§ **How to complete this task**
For the data below, give again exactly the lines from the one containing "- by rewrite !Qred_correct." through the one containing "(i : nat) (slots", both ends included, and no others.
START Exercise input
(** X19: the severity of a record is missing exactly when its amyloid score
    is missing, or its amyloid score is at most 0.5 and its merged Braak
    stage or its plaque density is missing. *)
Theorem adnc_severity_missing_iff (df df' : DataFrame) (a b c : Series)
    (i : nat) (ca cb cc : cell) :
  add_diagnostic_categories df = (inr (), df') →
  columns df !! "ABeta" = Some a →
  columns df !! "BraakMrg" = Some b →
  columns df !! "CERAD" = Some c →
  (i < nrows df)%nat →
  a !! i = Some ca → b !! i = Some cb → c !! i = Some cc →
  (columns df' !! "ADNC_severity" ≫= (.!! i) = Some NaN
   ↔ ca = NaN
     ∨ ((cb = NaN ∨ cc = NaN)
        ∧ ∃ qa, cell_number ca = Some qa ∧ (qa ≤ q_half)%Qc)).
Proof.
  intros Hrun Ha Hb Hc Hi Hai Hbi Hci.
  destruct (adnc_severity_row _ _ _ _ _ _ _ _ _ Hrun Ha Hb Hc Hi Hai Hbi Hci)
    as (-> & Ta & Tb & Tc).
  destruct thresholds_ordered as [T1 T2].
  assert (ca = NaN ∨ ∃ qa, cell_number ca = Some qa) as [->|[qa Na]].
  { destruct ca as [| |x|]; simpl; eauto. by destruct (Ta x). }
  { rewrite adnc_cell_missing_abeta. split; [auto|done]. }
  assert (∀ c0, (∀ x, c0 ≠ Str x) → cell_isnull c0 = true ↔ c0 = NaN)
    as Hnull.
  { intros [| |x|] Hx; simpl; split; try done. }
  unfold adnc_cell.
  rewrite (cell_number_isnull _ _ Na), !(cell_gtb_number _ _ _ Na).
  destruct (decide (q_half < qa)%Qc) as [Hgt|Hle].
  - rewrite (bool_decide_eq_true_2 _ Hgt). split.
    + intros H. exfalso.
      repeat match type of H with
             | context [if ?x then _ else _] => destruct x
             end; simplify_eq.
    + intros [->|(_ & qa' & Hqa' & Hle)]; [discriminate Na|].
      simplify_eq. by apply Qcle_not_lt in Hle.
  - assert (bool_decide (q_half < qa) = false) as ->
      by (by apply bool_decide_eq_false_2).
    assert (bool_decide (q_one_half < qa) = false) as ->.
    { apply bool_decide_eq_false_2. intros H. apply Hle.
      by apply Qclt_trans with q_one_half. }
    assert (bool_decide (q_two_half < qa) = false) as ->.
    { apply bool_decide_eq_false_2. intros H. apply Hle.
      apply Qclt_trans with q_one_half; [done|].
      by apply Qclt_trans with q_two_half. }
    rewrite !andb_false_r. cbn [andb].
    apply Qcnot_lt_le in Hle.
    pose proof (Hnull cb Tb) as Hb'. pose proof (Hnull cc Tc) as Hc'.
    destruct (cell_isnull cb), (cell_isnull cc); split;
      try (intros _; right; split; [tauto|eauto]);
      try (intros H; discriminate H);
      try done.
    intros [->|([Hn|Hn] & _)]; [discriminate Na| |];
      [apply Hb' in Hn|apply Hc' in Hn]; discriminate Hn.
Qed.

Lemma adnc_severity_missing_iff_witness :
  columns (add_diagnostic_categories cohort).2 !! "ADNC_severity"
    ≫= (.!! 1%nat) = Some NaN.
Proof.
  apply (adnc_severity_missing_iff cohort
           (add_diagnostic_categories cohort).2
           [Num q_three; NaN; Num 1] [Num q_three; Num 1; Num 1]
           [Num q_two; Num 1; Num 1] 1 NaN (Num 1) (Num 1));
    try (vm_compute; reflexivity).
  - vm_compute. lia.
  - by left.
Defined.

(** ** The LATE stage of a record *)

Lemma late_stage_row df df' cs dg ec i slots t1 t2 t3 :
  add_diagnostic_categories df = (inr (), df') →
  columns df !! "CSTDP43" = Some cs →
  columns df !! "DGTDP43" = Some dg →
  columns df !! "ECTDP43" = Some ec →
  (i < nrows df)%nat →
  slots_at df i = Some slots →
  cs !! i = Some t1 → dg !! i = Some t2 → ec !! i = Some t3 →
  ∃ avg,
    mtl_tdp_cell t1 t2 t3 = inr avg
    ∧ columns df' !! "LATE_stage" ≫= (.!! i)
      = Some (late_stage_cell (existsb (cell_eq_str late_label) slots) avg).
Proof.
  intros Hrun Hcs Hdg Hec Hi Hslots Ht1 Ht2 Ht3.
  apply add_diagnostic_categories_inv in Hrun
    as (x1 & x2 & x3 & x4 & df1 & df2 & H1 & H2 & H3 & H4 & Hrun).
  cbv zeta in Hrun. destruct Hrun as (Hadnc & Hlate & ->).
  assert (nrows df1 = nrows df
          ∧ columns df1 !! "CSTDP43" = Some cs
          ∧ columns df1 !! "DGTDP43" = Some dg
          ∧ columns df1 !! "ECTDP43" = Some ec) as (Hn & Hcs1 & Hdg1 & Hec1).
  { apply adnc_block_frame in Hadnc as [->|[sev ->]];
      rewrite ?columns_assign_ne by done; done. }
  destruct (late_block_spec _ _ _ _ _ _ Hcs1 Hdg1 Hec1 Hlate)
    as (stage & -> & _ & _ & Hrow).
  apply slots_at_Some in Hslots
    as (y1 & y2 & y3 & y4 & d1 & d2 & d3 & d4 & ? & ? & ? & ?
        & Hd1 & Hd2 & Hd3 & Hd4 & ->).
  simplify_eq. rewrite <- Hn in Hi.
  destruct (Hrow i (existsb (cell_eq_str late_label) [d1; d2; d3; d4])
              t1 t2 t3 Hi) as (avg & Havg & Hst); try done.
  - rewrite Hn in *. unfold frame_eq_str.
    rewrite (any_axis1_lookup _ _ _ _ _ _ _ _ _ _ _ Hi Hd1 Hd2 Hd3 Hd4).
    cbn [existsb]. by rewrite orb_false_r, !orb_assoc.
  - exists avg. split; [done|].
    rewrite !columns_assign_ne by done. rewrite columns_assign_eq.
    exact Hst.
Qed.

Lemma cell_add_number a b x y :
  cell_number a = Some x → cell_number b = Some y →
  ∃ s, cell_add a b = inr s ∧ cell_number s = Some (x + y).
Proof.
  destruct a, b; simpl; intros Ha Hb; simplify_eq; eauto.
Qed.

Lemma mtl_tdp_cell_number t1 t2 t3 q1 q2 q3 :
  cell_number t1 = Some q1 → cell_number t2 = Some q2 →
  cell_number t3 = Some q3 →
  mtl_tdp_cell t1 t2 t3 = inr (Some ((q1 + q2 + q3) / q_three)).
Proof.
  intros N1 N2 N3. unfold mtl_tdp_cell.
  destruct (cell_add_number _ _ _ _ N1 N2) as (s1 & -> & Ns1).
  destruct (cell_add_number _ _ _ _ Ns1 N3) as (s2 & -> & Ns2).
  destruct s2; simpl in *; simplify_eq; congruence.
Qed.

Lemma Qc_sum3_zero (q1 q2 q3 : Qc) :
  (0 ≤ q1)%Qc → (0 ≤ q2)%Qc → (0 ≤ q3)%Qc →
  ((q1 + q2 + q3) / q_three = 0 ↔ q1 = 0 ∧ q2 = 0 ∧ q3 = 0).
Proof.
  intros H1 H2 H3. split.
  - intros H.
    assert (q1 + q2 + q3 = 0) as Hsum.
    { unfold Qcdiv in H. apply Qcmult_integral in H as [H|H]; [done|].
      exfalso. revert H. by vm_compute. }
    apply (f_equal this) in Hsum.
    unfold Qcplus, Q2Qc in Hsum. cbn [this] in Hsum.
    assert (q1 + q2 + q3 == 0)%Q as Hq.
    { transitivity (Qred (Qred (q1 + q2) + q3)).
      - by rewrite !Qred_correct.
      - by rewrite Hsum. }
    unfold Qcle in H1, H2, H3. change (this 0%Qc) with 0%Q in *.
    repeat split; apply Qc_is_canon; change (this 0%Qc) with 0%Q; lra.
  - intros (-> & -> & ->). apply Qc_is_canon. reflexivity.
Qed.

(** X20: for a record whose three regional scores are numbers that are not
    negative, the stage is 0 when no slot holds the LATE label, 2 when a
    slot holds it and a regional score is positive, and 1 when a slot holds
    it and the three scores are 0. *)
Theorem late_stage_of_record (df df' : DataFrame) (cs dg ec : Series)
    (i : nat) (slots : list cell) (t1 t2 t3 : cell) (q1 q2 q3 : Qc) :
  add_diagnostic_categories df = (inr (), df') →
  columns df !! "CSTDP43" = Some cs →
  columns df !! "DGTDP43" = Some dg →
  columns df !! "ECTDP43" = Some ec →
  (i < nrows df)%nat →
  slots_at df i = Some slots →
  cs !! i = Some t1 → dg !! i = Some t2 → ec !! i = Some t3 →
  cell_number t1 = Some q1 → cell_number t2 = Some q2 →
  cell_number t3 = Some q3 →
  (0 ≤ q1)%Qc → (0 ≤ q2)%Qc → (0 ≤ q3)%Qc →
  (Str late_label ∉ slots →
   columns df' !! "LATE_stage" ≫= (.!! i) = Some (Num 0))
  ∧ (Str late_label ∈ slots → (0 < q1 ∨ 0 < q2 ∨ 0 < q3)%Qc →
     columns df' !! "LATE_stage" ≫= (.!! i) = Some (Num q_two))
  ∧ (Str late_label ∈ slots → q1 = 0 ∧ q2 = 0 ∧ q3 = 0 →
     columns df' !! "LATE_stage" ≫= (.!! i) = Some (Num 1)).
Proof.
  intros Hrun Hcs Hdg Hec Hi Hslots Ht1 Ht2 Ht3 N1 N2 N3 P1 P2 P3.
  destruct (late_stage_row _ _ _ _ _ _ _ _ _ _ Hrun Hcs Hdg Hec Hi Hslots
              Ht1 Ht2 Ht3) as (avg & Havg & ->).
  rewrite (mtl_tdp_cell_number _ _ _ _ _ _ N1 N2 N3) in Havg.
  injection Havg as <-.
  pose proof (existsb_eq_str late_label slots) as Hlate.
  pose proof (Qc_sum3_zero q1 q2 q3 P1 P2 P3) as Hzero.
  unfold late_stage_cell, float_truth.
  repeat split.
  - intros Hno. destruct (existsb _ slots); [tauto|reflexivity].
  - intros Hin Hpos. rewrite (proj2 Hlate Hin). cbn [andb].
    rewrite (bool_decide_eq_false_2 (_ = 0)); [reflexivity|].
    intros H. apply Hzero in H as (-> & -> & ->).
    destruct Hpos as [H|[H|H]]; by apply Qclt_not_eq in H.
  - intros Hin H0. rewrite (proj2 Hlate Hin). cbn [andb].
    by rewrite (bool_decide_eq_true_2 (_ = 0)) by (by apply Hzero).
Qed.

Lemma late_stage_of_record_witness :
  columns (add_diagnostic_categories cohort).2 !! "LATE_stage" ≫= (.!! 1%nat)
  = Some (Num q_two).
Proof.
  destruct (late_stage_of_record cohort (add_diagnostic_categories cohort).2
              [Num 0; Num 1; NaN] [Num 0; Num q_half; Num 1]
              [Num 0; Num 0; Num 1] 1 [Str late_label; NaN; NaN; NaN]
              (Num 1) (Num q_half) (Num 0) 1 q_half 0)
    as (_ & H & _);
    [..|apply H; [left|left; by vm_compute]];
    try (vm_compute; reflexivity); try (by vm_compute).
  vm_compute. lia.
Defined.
END Exercise input
§ **Answer to the problem**
      - by rewrite !Qred_correct.
      - by rewrite Hsum. }
    unfold Qcle in H1, H2, H3. change (this 0%Qc) with 0%Q in *.
    repeat split; apply Qc_is_canon; change (this 0%Qc) with 0%Q; lra.
  - intros (-> & -> & ->). apply Qc_is_canon. reflexivity.
Qed.

(** X20: for a record whose three regional scores are numbers that are not
    negative, the stage is 0 when no slot holds the LATE label, 2 when a
    slot holds it and a regional score is positive, and 1 when a slot holds
    it and the three scores are 0. *)
Theorem late_stage_of_record (df df' : DataFrame) (cs dg ec : Series)
    (i : nat) (slots : list cell) (t1 t2 t3 : cell) (q1 q2 q3 : Qc) :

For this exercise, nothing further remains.